Paraffin-embedded tissue slices were stained with Masson's trichrome, as described by the manufacturer (Nanjing SenBeiJia Biological Technology, Nanjing, China). This technique dyed the collagen fibers blue, the myocardium red, and the cell nuclei black. Ten randomly selected fields of Masson trichrome stained myocardial tissue slides were scored in three sections of each animal. Image analysis software (Image-Pro Plus 6.0) was used to calculate collagen area fraction and the average value was taken.

Electron microscopy

About 1 mm³ of fresh tissue was sampled from the left ventricle, immediately immersed in 2.5% glutaraldehyde for 2 hours, washed with PBS (0.1 mol/L, pH 7.4), fixed with 1% osmium tetroxide, and washed once more with PBS. Each sample was then dehydrated through graded ethanol (50%, 70%, 90%, 90%) followed by acetone, and finally embedded in Epon 812. Thin sections (60 nm) were cut with an ultramicrotome and stained with uranyl acetate and lead citrate. The ultrastructural changes of the tissues were observed by transmission electron microscope (Nihon Kohden, Japan).

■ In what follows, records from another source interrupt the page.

(** The same block in the revision of [convertRequest] that lives in a
    file of its own: the JSON case sets the [Type] only. *)
Definition applyOutput_typeOnly (model : string) (output : option GenerateRequestOutput)
    (r : ChatCompletionRequest) : outcome ChatCompletionRequest :=
  match output with
  | Some out =>
      if negb (String.eqb (Output_Format out) EmptyString)
         && slices_Contains modelsSupportingResponseFormats model
      then
        if String.eqb (Output_Format out) ai.OutputFormatJSON then
          Ok (set_ResponseFormat
                (Some {| ResponseFormat_Type :=
                           goopenai.ChatCompletionResponseFormatTypeJSONObject;
                         ResponseFormat_JSONSchema := None |}) r)
        else if String.eqb (Output_Format out) ai.OutputFormatText then
          Ok (set_ResponseFormat
                (Some {| ResponseFormat_Type :=
                           goopenai.ChatCompletionResponseFormatTypeText;
                         ResponseFormat_JSONSchema := None |}) r)
        else Err ErrUnknownPartType
      else Ok r
  | None => Ok r
  end.

(** The composite literal that [convertRequest] starts from: four
    fields are given, the others have their zero value. *)
Definition baseRequest (model : string) (input : GenerateRequest)
    (messages : list ChatCompletionMessage) (tools : list Tool)
  : ChatCompletionRequest :=
  {| ChatCompletionRequest_Model := model;
     ChatCompletionRequest_Messages := messages;
     ChatCompletionRequest_MaxTokens := 0;
     ChatCompletionRequest_Temperature := Float.zero;
     ChatCompletionRequest_TopP := Float.zero;
     ChatCompletionRequest_N := Request_Candidates input;
     ChatCompletionRequest_Stop := [];
     ChatCompletionRequest_ResponseFormat := None;
     ChatCompletionRequest_Tools := tools |}.

Definition convertRequest (model : string) (input : GenerateRequest)
  : outcome ChatCompletionRequest :=
  messages ← convertMessages (Request_Messages input);
  tools ← convertTools (Request_Tools input);
  let chatCompletionRequest := baseRequest model input messages tools in
  applyOutput model (Request_Output input)
    (applyConfig (Request_Config input) chatCompletionRequest).

(** [convertRequest] of the revision that sets the [Type] only. *)
Definition convertRequest_typeOnly (model : string) (input : GenerateRequest)
  : outcome ChatCompletionRequest :=
  messages ← convertMessages (Request_Messages input);
  tools ← convertTools (Request_Tools input);
  let chatCompletionRequest := baseRequest model input messages tools in
  applyOutput_typeOnly model (Request_Output input)
    (applyConfig (Request_Config input) chatCompletionRequest).

(** *** Response translation *)

(** The [switch choice.FinishReason] of [translateCandidate]. *)
Definition translateFinishReason (finishReason : string) : ai.FinishReason :=
  if String.eqb finishReason goopenai.FinishReasonStop
     || String.eqb finishReason goopenai.FinishReasonToolCalls then ai.FinishReasonStop
  else if String.eqb finishReason goopenai.FinishReasonLength then ai.FinishReasonLength
  else if String.eqb finishReason goopenai.FinishReasonContentFilter then ai.FinishReasonBlocked
  else if String.eqb finishReason goopenai.FinishReasonFunctionCall then ai.FinishReasonOther
  else if String.eqb finishReason goopenai.FinishReasonNull then ai.FinishReasonUnknown
  else ai.FinishReasonUnknown.

(** One iteration of the tool-call loop of [translateCandidate]. *)
Definition toolRequestPartOfCall (toolCall : ToolCall) : outcome Part :=
  input ← jsonStringToMap (FunctionCall_Arguments (ToolCall_Function toolCall));
  Ok (ToolRequestPart
        {| ToolRequest_Name := FunctionCall_Name (ToolCall_Function toolCall);
           ToolRequest_Input := input |}).
(** From the sanitiser on: the patched code is cleaned, validated, and
  returned only when the validator has no error. *)
Definition finishFix (currentParams : list ControlParam)
  (errorMessage newCode : jsstring) (result : SimulationEditResult)
  : outcome FixedConfig :=
let cleanCode := Sanitizer.sanitizeSimulationCode newCode in
let safeParams := default currentParams (params result) in
let validation := Validator.validateSimulationCode parse walkOutcome cleanCode in
if negb (Validator.valid validation) then
  Thrown (validationFailureMessage (Validator.errors validation) errorMessage)
else
  Returned (mkConfig (js "Error fix: " ++ errorMessage) cleanCode safeParams
              (explanation result)).

(** The two requests of one correction: the first, and the retry that
  echoes the edits that did not apply. *)
Definition fixMessages (currentCode : jsstring)
  (currentParams : list ControlParam) (errorMessage : jsstring)
  (errorStack : option jsstring) (validationWarnings : option (list jsstring))
  : list (jsstring * jsstring) :=
[(js "system", systemPrompt);
 (js "user", userPrompt currentCode currentParams errorMessage errorStack
               validationWarnings)].

Definition firstRequest (currentCode : jsstring)
  (currentParams : list ControlParam) (errorMessage : jsstring)
  (errorStack : option jsstring) (validationWarnings : option (list jsstring))
  : Request :=
mkRequest
  (fixMessages currentCode currentParams errorMessage errorStack
     validationWarnings)
  (js "simulation_error_fix_schema").

Definition retryRequest (currentCode : jsstring)
  (currentParams : list ControlParam) (errorMessage : jsstring)
  (errorStack : option jsstring) (validationWarnings : option (list jsstring))
  (failed : list SimulationEdit) : Request :=
mkRequest
  (fixMessages currentCode currentParams errorMessage errorStack
     validationWarnings
   ++ [(js "user",
        buildFailedEditsRetryPrompt currentCode failed
          (js "Original error: " ++ errorMessage))])
  (js "simulation_error_fix_retry_schema").

Definition fixSimulationCodeWithPatch (currentCode : jsstring)
  (currentParams : list ControlParam) (errorMessage : jsstring)
  (errorStack : option jsstring) (validationWarnings : option (list jsstring))
  (sectionId : option Z) (w : World) : outcome FixedConfig * World :=
match consumeErrorCorrectionBudget sectionId (budget w) with
| (Thrown msg, b) => (Thrown msg, mkWorld b (requests w))
| (Returned _, b) =>
    let w := mkWorld b (requests w) in
    match issue (firstRequest currentCode currentParams errorMessage
                   errorStack validationWarnings) w with
    | (Thrown msg, w) => (Thrown msg, w)
    | (Returned result, w) =>
        let applied :=
          applySimulationEdits currentCode (default [] (edits result)) in
        if 0 <? length (failedEdits applied) then
          match issue (retryRequest currentCode currentParams errorMessage
                         errorStack validationWarnings (failedEdits applied))
                  w with
          | (Thrown msg, w) => (Thrown msg, w)
          | (Returned retryResult, w) =>
              let retryApply :=
                applySimulationEdits currentCode
                  (default [] (edits retryResult)) in
              if 0 <? length (failedEdits retryApply) then
                (Thrown (retryFailureMessage (failedEdits retryApply)), w)
              else
                (finishFix currentParams errorMessage (newCode retryApply)
                   retryResult, w)
          end
        else (finishFix currentParams errorMessage (newCode applied) result, w)
    end
end.
(* ===== verification/_CoqProject ===== *)
-Q . S2P
Prelude.v
F32.v
Strings.v
Neighbor.v
NeighborQueue.v
QueueInterface.v
DiverseQueue.v
AdjacencyList.v
Config.v
Prune.v
Search.v
OutputBuffer.v
Knn.v
DiverseSearch.v
Paged.v
RangeSearch.v
Filtered.v
FilteredSearch.v
FilteredRange.v
Flat.v
AsyncTools.v
GraphUpdate.v
InplaceDelete.v
Insert.v
MultiInsert.v
Tasks.v
Batch.v
MultiDelete.v
GraphStats.v
InmemBuffer.v
Epoch.v
Freelist.v
InmemNeighbors.v
Store.v
StoreSafety.v
SliceHeap.v
Bytes.v
BitSlice.v
Simd.v
BitKernels.v
BitBlocks.v
BitDistance.v
BitMixed.v
BitMixed8.v
DiskIo.v
DiskHeader.v
DiskLayout.v
DiskGraph.v
DiskRoundtrip.v
DiskCache.v
LabelJson.v
LabelFlatten.v
LabelKeys.v
LabelIndex.v
LabelQuery.v
LabelEncoded.v
LabelSearch.v
LabelDocument.v
RecordValue.v
RecordTraits.v
RecordTypes.v
RecordStore.v
Fsm.v
FsmBlocks.v
FsmProtocol.v
FsmSafety.v
FsmScan.v
FsmNext.v
FsmRecovery.v
(* ===== verification/NeighborQueue.v ===== *)
(** * The neighbor priority queue

    Models [diskann/src/neighbor/queue.rs]: the queue of candidates of a graph search,
    sorted by distance, with a cursor at the closest candidate that has not been expanded.
    The two parallel vectors of the source ([id_visiteds], [distances]) and its [size],
    [capacity], [cursor], [auto_resizable] and [search_param_l] fields are kept as they
    are, as are the panics ([None]) of its assertions, of [Vec::insert]/[Vec::remove] and of
    the unchecked accesses (undefined behaviour in the source, [None] here).

    - Section [simd]: the vectorised [get_lower_bound], shown equal to a linear scan;
    - Section [operations]: the operations; the debug assertions are under a flag;
    - Section [theory]: the well-formedness invariant, its preservation and the behaviour of
      the operations, and what happens to the cursor. *)

From S2P Require Import Prelude F32 Neighbor.

(** ** The vectorised lower bound *)

(** [f32x8::load_simd]: eight lanes from index [i]; reading past the vector is undefined. *)
Definition load_simd (ds : list f32) (i : nat) : option (list f32) :=
  if i + 8 <=? length ds then Some (take 8 (drop i ds)) else None.

(** [f32x8::load_simd_first]: the first [n] lanes, the others are zero. *)
Definition load_simd_first (ds : list f32) (i n : nat) : option (list f32) :=
  if i + n `min` 8 <=? length ds
  then Some (take (n `min` 8) (drop i ds) ++ replicate (8 - n `min` 8) f32_zero)
  else None.

(** [SIMDPartialOrd::ge_simd]: lane-wise comparison with the splatted target. *)
Definition ge_simd (v : list f32) (target : f32) : list bool :=
  map (λ x, f32_ge x target) v.

(** [SIMDMask::first]: the index of the first lane that is set. *)
Fixpoint mask_first (m : list bool) : option nat :=
  match m with
  | [] => None
  | true :: _ => Some 0
  | false :: m => S <$> mask_first m
  end.

(** The loop that checks 16 items at a time: [inl] is an early return, [inr] the index at
    which the loop stops.  [fuel] bounds the iterations. *)
Fixpoint lower_bound_loop (fuel : nat) (ds : list f32) (size : nat) (target : f32) (index : nat) :
    option (nat + nat) :=
  if index + 16 <=? size then
    match fuel with
    | 0 => None
    | S fuel =>
        v1 ← load_simd ds index;
        let offset1 := mask_first (ge_simd v1 target) in
        v2 ← load_simd ds (index + 8);
        let offset2 := mask_first (ge_simd v2 target) in
        match offset1, offset2 with
        | Some offset, _ => Some (inl (index + offset))
        | None, Some offset => Some (inl (index + 8 + offset))
        | None, None => lower_bound_loop fuel ds size target (index + 16)
        end
    end
  else Some (inr index).

(** [NeighborPriorityQueue::get_lower_bound], on the distances and the size of the queue. *)
Definition get_lower_bound (ds : list f32) (size : nat) (target : f32) : option nat :=
  r ← lower_bound_loop size ds size target 0;
  match r with
  | inl i => Some i
  | inr index =>
      r ← (if index + 8 <=? size then
             v ← load_simd ds index;
             match mask_first (ge_simd v target) with
             | Some offset => Some (inl (index + offset))
             | None => Some (inr (index + 8))
             end
           else Some (inr index));
      match r with
      | inl i => Some i
      | inr index =>
          if index <? size then
            v ← load_simd_first ds index (size - index);
            match mask_first (ge_simd v target) with
            | Some offset => Some (index + offset)
            | None => Some size
            end
          else Some size
      end
  end.

(** ** The queue *)

Record NeighborPriorityQueue (I : Type) : Type := mkQueue {
  q_size : nat;
  q_capacity : nat;
  q_cursor : nat;
  q_id_visiteds : list (I * bool);
  q_distances : list f32;
  q_auto_resizable : bool;
  q_search_param_l : nat;
}.
Arguments mkQueue {I} _ _ _ _ _ _ _.
Arguments q_size {I} _.
Arguments q_capacity {I} _.
Arguments q_cursor {I} _.
Arguments q_id_visiteds {I} _.
Arguments q_distances {I} _.
Arguments q_auto_resizable {I} _.
Arguments q_search_param_l {I} _.

Section operations.
Context {I : Type} `{EqDecision I}.
Implicit Types q : NeighborPriorityQueue I.

(** [NeighborPriorityQueue::new] *)
Definition q_new (search_param_l : nat) : NeighborPriorityQueue I :=
  mkQueue 0 search_param_l 0 [] [] false search_param_l.

(** [NeighborPriorityQueue::auto_resizable_with_search_param_l] *)
Definition q_auto_resizable_with_search_param_l (search_param_l : nat) :
    NeighborPriorityQueue I :=
  mkQueue 0 search_param_l 0 [] [] true search_param_l.

(** [get_unchecked]: the caller must keep [index < size]. *)
Definition q_get_unchecked q (index : nat) : option (Neighbor I) :=
  iv ← q_id_visiteds q !! index;
  d ← q_distances q !! index;
  Some (mkNeighbor iv.1 d).

(** [get]: panics out of range. *)
Definition q_get q (index : nat) : option (Neighbor I) :=
  _ ← rassert (index <? q_size q); q_get_unchecked q index.

(** [dbgassert_unique_insert]: a panic in debug builds when the id is already there. *)
Definition dbgassert_unique_insert (debug : bool) q (id : I) : option unit :=
  if debug then
    rassert (forallb (λ iv, negb (bool_decide (iv.1 = id))) (take (q_size q) (q_id_visiteds q)))
  else Some tt.

(** [reserve]: only the recorded capacity is observable. *)
Definition q_reserve q (additional : nat) : NeighborPriorityQueue I :=
  mkQueue (q_size q) (q_capacity q + additional) (q_cursor q) (q_id_visiteds q)
    (q_distances q) (q_auto_resizable q) (q_search_param_l q).

(** The part of [insert] after the capacity check. *)
Definition q_insert_at q (nbr : Neighbor I) : option (NeighborPriorityQueue I) :=
  insert_idx ← (if 0 <? q_size q
                then get_lower_bound (q_distances q) (q_size q) (nbr_distance nbr)
                else Some 0);
  '(ivs, ds, size) ←
    (if q_size q =? q_capacity q then
       last ← usub (q_size q) 1;
       Some (take last (q_id_visiteds q), take last (q_distances q), last)
     else Some (q_id_visiteds q, q_distances q, q_size q));
  ivs ← vec_insert insert_idx (nbr_id nbr, false) ivs;
  ds ← vec_insert insert_idx (nbr_distance nbr) ds;
  let cursor := if insert_idx <? q_cursor q then insert_idx else q_cursor q in
  Some (mkQueue (size + 1) (q_capacity q) cursor ivs ds (q_auto_resizable q)
          (q_search_param_l q)).
Lemma d_iter_ok d :
  d_ok d → d_iter d = Some (fst <$> take (q_search_param_l (dq_global d)) (d_entries d)).
Proof. intros Hd. by apply d_iter_wf, Hd. Qed.

Definition diverse_laws : NeighborQueueLaws I D (H := diverse_ops false attribute).
Proof.
  refine (Build_NeighborQueueLaws I D (diverse_ops false attribute) d_ok d_entries
    (λ d, q_pending (dq_global d)) _ d_visit_ok d_visit_none d_iter_ok _).
  - intros d n Hd Hn. destruct (d_insert_ok d n Hd Hn) as (d' & Hrun & H1 & H2 & H3 & dr & H4).
    by exists d', dr.
  - intros d Hd. unfold d_entries. rewrite length_fmap. symmetry. by apply length_q_entries, Hd.
Defined.

End laws.

(** ** Post-processing *)

Section post_process.
Context {I V : Type} `{Countable I} `{Countable V}.

Lemma fixed_iter cap (q : NeighborPriorityQueue I) :
  fixed_queue cap q → q_iter q = Some (q_contents q).
Proof.
  intros [Hq Hc _ Hs]. rewrite (q_iter_wf q Hq), fmap_take, q_entries_contents, take_ge; [done|].
  rewrite length_q_contents by done. rewrite Hs, <-Hc. apply Hq.
Qed.

Lemma trim_locals_ok k dl (ls : list (V * NeighborPriorityQueue I)) :
  (∀ v lq, (v, lq) ∈ ls → fixed_queue dl lq) →
  ∃ removed ls', trim_locals k ls = Some (removed, ls') ∧
    ∀ i, i ∈ removed ↔ ∃ v lq, (v, lq) ∈ ls ∧ i ∈ nbr_id <$> drop k (q_contents lq).
Proof.
  induction ls as [|[v lq] ls IH]; intros Hls; cbn [trim_locals].
  { eexists _, _. split; [done|]. intros i. split; [set_solver|]. by intros (? & ? & ?%elem_of_nil & _). }
  destruct IH as (rm & ls' & -> & Hrm); [intros v' lq' Hin; apply (Hls v'); by right|].
  cbn [mbind option_bind]. pose proof (Hls v lq ltac:(by left)) as Hq.
  assert (∀ i, (∃ v0 lq0, (v0, lq0) ∈ (v, lq) :: ls ∧ i ∈ nbr_id <$> drop k (q_contents lq0)) ↔
    i ∈ nbr_id <$> drop k (q_contents lq) ∨ i ∈ rm) as Hsplit.
  { intros i. rewrite Hrm. split.
    - intros (v0 & lq0 & [?|Hin]%elem_of_cons & Hi); [simplify_eq; by left|right; eauto].
    - intros [Hi|(v0 & lq0 & Hin & Hi)]; [exists v, lq|exists v0, lq0]; (split; [|done]); [by left|by right]. }
  destruct (Nat.ltb_spec k (q_size lq)) as [Hk|Hk].
  - rewrite (fixed_iter dl) by done. cbn [mbind option_bind]. eexists _, _. split; [done|].
    intros i. rewrite Hsplit, elem_of_union, elem_of_list_to_set. done.
  - eexists _, _. split; [done|]. intros i. rewrite Hsplit.
    rewrite drop_ge by (rewrite length_q_contents by apply Hq; lia). cbn. rewrite elem_of_nil. tauto.
Qed.

Lemma q_retain_search_l {J} (q q' : NeighborPriorityQueue J) f :
  q_retain q f = Some q' → q_search_param_l q' = q_search_param_l q.
Proof.
  unfold q_retain. destruct (_ =? _); [by intros; simplify_eq|]. intros Hr.
  apply bind_Some in Hr as ([[w ivs] ds] & _ & Hr). simplify_eq. unfold q_truncate. by case_match.
Qed.

(** Post-processing removes items from the global queue. *)
Lemma d_post_process_ok (d : DiverseNeighborQueue I V) :
  q_wf (dq_global d) → (∀ v lq, dq_locals d !! v = Some lq → fixed_queue (dq_results_l d) lq) →
  ∃ d' (removed : gset I), d_post_process d = Some d' ∧ q_wf (dq_global d') ∧
    q_contents (dq_global d') =
      List.filter (λ x, negb (bool_decide ((nbr_id x).1 ∈ removed))) (q_contents (dq_global d)) ∧
    q_search_param_l (dq_global d') = q_search_param_l (dq_global d) ∧
    ∀ i, i ∈ removed ↔ ∃ v lq, dq_locals d !! v = Some lq ∧
      i ∈ nbr_id <$> drop (dq_results_k d) (q_contents lq).
Proof.
  intros Hwf Hl. unfold d_post_process.
  destruct (trim_locals_ok (dq_results_k d) (dq_results_l d) (map_to_list (dq_locals d)))
    as (rm & ls' & -> & Hrm); [intros v lq Hin%elem_of_map_to_list; by eapply Hl|].
  cbn [mbind option_bind]. setoid_rewrite elem_of_map_to_list in Hrm.
  destruct (bool_decide_reflect (rm = ∅)) as [->|Hne]; cbn [mbind option_bind].
  - eexists _, ∅. split; [done|]. cbn [dq_global]. split_and!; try done.
    symmetry. apply List_filter_all. intros x _. rewrite bool_decide_false; [done|set_solver].
  - destruct (q_retain_ok (dq_global d) (λ n, negb (bool_decide ((nbr_id n).1 ∈ rm))) Hwf)
      as (g' & Hret & Hg' & Hgc & _). rewrite Hret. cbn [mbind option_bind].
    eexists _, rm. split; [done|]. cbn [dq_global]. split_and!; try done. by eapply q_retain_search_l.
Qed.

End post_process.

(** ** The abstract specification *)

Section spec.
Context {I V : Type} `{Countable V}.
Implicit Types (kept all : list (Neighbor (I * V))) (n x y : Neighbor (I * V)).

Definition value_of n : V := (nbr_id n).2.

(** The neighbors with the attribute value [v]. *)
Definition of_value (v : V) (l : list (Neighbor (I * V))) : list (Neighbor (I * V)) :=
  List.filter (λ n, bool_decide (value_of n = v)) l.

(** [y] does not belong to [kept]: its value is represented by [dl] neighbors that are no
    farther, or [kept] is full of such neighbors. *)
Definition excluded (l dl : nat) kept y : Prop :=
  (length (of_value (value_of y) kept) = dl ∧
   ∀ x, x ∈ kept → value_of x = value_of y → nbr_le x y) ∨
  (length kept = l ∧ ∀ x, x ∈ kept → nbr_le x y).

(** The closest of [all], at most [l] in total and [dl] of each attribute value: what is
    missing could not be added. *)
Definition diverse_best (l dl : nat) kept all : Prop :=
  length kept ≤ l ∧ (∀ v, length (of_value v kept) ≤ dl) ∧
  ∃ dropped, all ≡ₚ kept ++ dropped ∧ ∀ y, y ∈ dropped → excluded l dl kept y.

Lemma of_value_cons v n l :
  of_value v (n :: l) = if decide (value_of n = v) then n :: of_value v l else of_value v l.
Proof. unfold of_value. simpl. by case_decide; [rewrite bool_decide_true|rewrite bool_decide_false]. Qed.

Lemma of_value_perm v l k : l ≡ₚ k → of_value v l ≡ₚ of_value v k.
Proof. apply List_filter_perm. Qed.

Lemma elem_of_of_value v n l : n ∈ of_value v l ↔ n ∈ l ∧ value_of n = v.
Proof. unfold of_value. by rewrite elem_of_List_filter, bool_decide_eq_true. Qed.

Lemma excluded_perm l dl kept kept' y : kept ≡ₚ kept' → excluded l dl kept y → excluded l dl kept' y.
Proof.
  intros Hp [[Hl Hx]|[Hl Hx]]; [left|right]; split.
  - by rewrite <-(of_value_perm _ _ _ Hp).
  - intros x. rewrite <-Hp. apply Hx.
  - by rewrite <-Hp.
  - intros x. rewrite <-Hp. apply Hx.
Qed.

Lemma best_nil l dl : diverse_best l dl [] [].
Proof. split_and!; simpl; [lia|intros; lia|]. exists []. split; [done|]. by intros y Hy%elem_of_nil. Qed.

(** The new neighbor is not added. *)
Lemma best_skip l dl kept all n :
  diverse_best l dl kept all → excluded l dl kept n → diverse_best l dl kept (n :: all).
Proof.
  intros (H1 & H2 & dr & Hdr & Hx) Hn. split_and!; [done|done|]. exists (n :: dr). split.
  - by rewrite Hdr, Permutation_middle.
  - intros y [->|Hy]%elem_of_cons; auto.
Qed.
(* ===== verification/Search.v ===== *)
(** * Greedy beam search on the graph

    Models [SearchScratch] of [diskann/src/graph/search/scratch.rs] and
    [DiskANNIndex::search_internal] of [diskann/src/graph/index.rs], the loop that every graph
    search runs: take the closest unvisited candidates from the queue, expand them through the
    accessor, insert what was found.

    - Class [SearchAccessor] with [SearchAccessorLaws]: the trait of
      [diskann/src/graph/glue.rs] that data providers implement, with its documented contract;
    - Section [search]: scratch space and search loop, over any [NeighborQueue];
    - Section [invariant]: the invariant of the loop, its termination and what it has found. *)

From S2P Require Import Prelude F32 Neighbor NeighborQueue QueueInterface.

(** ** 32-bit counters *)

(** [x += y] on [u32]. *)
Definition u32_add (x y : Z) : option Z := if (x + y <? 2 ^ 32)%Z then Some (x + y)%Z else None.

(** [n as u32] *)
Definition as_u32 (n : nat) : Z := (Z.of_nat n mod 2 ^ 32)%Z.

(** ** The accessor of the data provider *)

(** [trait SearchAccessor].  A callback is modelled by the list of its calls, in order; the
    calls before an error have taken effect.  [expand_beam] is used with the predicate
    [NotInMut] on the set of visited ids, which it updates. *)
Class SearchAccessor (I A E : Type) `{Countable I} := {
  starting_points : A → result E (list I);
  start_point_distances : A → A * list (I * f32) * result E unit;
  expand_beam : A → list I → gset I → A * gset I * list (I * f32) * result E unit;
  terminate_early : A → A * bool;
}.
Definition take_opt {A} (n : option nat) (l : list A) : list A :=
  match n with Some n => take n l | None => l end.

Class SearchOutputBufferLaws (I B : Type) `{SearchOutputBuffer I B} := {
  ob_ok : B → Prop;
  ob_view : B → list (Neighbor I);
  ob_capacity : B → option nat;
  ob_len_law : ∀ b, ob_ok b → ob_current_len b = length (ob_view b);
  ob_hint_law : ∀ b, ob_ok b →
    ob_size_hint b = Some (room (ob_capacity b) (length (ob_view b)));
  ob_push_law : ∀ b n, ob_ok b →
    ∃ b' st, ob_push b n = Some (b', st) ∧ ob_ok b' ∧ ob_capacity b' = ob_capacity b ∧
      ob_view b' =
        ob_view b ++ take_opt (room (ob_capacity b) (length (ob_view b))) [n] ∧
      (st = Full ↔ room (ob_capacity b) (length (ob_view b')) = Some 0);
  ob_extend_law : ∀ b l, ob_ok b →
    ∃ b', let new := take_opt (room (ob_capacity b) (length (ob_view b))) l in
      ob_extend b l = Some (b', length new) ∧ ob_ok b' ∧ ob_capacity b' = ob_capacity b ∧
      ob_view b' = ob_view b ++ new;
}.

(** ** Two slices: [IdDistance] *)

Record IdDistance (I : Type) := mkIdDistance {
  id_ids : list I;
  id_distances : list f32;
  id_position : nat;
}.
Arguments mkIdDistance {I} _ _ _.
Arguments id_ids {I} _.
Arguments id_distances {I} _.
Arguments id_position {I} _.

Section id_distance.
Context {I : Type}.
Implicit Types b : IdDistance I.

(** [IdDistance::new]: panics when the lengths differ. *)
Definition id_new (ids : list I) (distances : list f32) : option (IdDistance I) :=
  _ ← rassert (length ids =? length distances); Some (mkIdDistance ids distances 0).

(** [capacity] *)
Definition id_capacity b : nat := length (id_ids b).

Definition id_size_hint b : option (option nat) :=
  n ← usub (id_capacity b) (id_position b); Some (Some n).

Definition id_push b (n : Neighbor I) : option (IdDistance I * BufferState) :=
  if id_position b =? id_capacity b then Some (b, Full) else
  let '(id, distance) := as_tuple n in
  ids ← vec_set (id_position b) id (id_ids b);
  distances ← vec_set (id_position b) distance (id_distances b);
  let b := mkIdDistance ids distances (id_position b + 1) in
  Some (b, if id_position b =? id_capacity b then Full else Available).

(** The loop of [extend]: writes at [p], [p + 1], ... while both slices have room. *)
Fixpoint id_fill (p : nat) (ids : list I) (distances : list f32) (l : list (Neighbor I)) :
    list I * list f32 * nat :=
  match l with
  | [] => (ids, distances, 0)
  | n :: l =>
      if (p <? length ids) && (p <? length distances) then
        let '(i_in, d_in) := as_tuple n in
        let '(ids, distances, i) := id_fill (S p) (<[p := i_in]> ids) (<[p := d_in]> distances) l in
        (ids, distances, S i)
      else (ids, distances, 0)
  end.

Definition id_extend b (l : list (Neighbor I)) : option (IdDistance I * nat) :=
  let '(ids, distances, i) := id_fill (id_position b) (id_ids b) (id_distances b) l in
  Some (mkIdDistance ids distances (id_position b + i), i).

#[export] Instance id_distance_buffer : SearchOutputBuffer I (IdDistance I) := {|
  ob_size_hint := id_size_hint;
  ob_push := id_push;
  ob_current_len := id_position;
  ob_extend := id_extend;
|}.
(** [RecordedKnn::search], and [Knn::search] with [noop_record]; [accessor] is what the strategy
    returned. *)
Definition knn_search {R} (record : R → Neighbor I → Z → Z → R) (debug : bool) (fuel : nat)
    (max_degree : nat) (params : Knn) (accessor : result E A) (processor : PostProcess)
    (pooled : option (SearchScratch I (NeighborPriorityQueue I))) (rec : R) (output : B) :
    option (B * R * result E SearchStats) :=
  match accessor with
  | Err e => Some (output, rec, Err e)
  | Ok a =>
      match num_starting_points a with
      | Err e => Some (output, rec, Err e)
      | Ok num_start_ids =>
          let scratch := search_scratch pooled max_degree (k_l_value params) num_start_ids in
          '(a, scratch, rec, r) ←
            search_internal (NQ := priority_queue_ops debug) record fuel
              (Some (k_beam_width params)) a scratch rec;
          match r with
          | Err e => Some (output, rec, Err e)
          | Ok stats =>
              candidates ← q_iter (s_best scratch);
              '(a, output, r) ← processor a candidates output;
              match r with
              | Err e => Some (output, rec, Err e)
              | Ok result_count =>
                  Some (output, rec, Ok (stats_finish stats (as_u32 result_count)))
              end
          end
      end
  end.

End knn.

(** ** Theory *)

(** A pooled scratch is as good as a new one. *)
Lemma scratch_modify_create {I} `{Countable I} (s : SearchScratch I (NeighborPriorityQueue I)) p :
  scratch_modify s p = scratch_create p.
Proof.
  unfold scratch_modify, scratch_create, scratch_new, scratch_clear.
  cbn [s_best q_auto_resizable q_clear]. destruct (q_auto_resizable (s_best s)) eqn:Er; [done|].
  unfold q_reconfigure, q_clear. cbn [q_size q_cursor q_id_visiteds q_distances q_auto_resizable].
  rewrite (proj2 (Nat.ltb_ge _ 0)) by lia. by rewrite Er.
Qed.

Enzyme-linked immunosorbent assay (ELISA)

Blood samples were obtained from the abdominal artery and sera were separated. The serum levels of interleukin-1 beta (IL-1β) and tumor necrosis factor-alpha (TNF-a) were assessed using ELISA kits (Nanjing SenBeiJia Biological Technology, Nanjing, China) according to the manufacturer's instructions.

Measurement of cardiac superoxide dismutase (SOD) activity and malondialdehyde (MDA) levels

SOD and MDA levels in left ventricular tissues were assayed using respective commercial kits (Nanjing Jiancheng Bioengineering Institute, Nanjing, China). The SOD activity was measured through the inhibition of nitroblue tetrazolium reduction by oxygen, which was generated by the xanthine/xanthine oxidase system. One SOD activity unit was defined as the enzyme amount causing 50% inhibition in a 1-mL reaction solution per milligram of tissue protein, and the result was expressed as U/mg protein.

The MDA concentration of the homogenate was measured using the thiobarbituric acid method. The amount of lipid peroxide measured by the production of MDA, which in combination with thiobarbituric acid, formed a pink chromogen compound with an absorbance of 532 nm. The result was expressed as nmol/mg protein.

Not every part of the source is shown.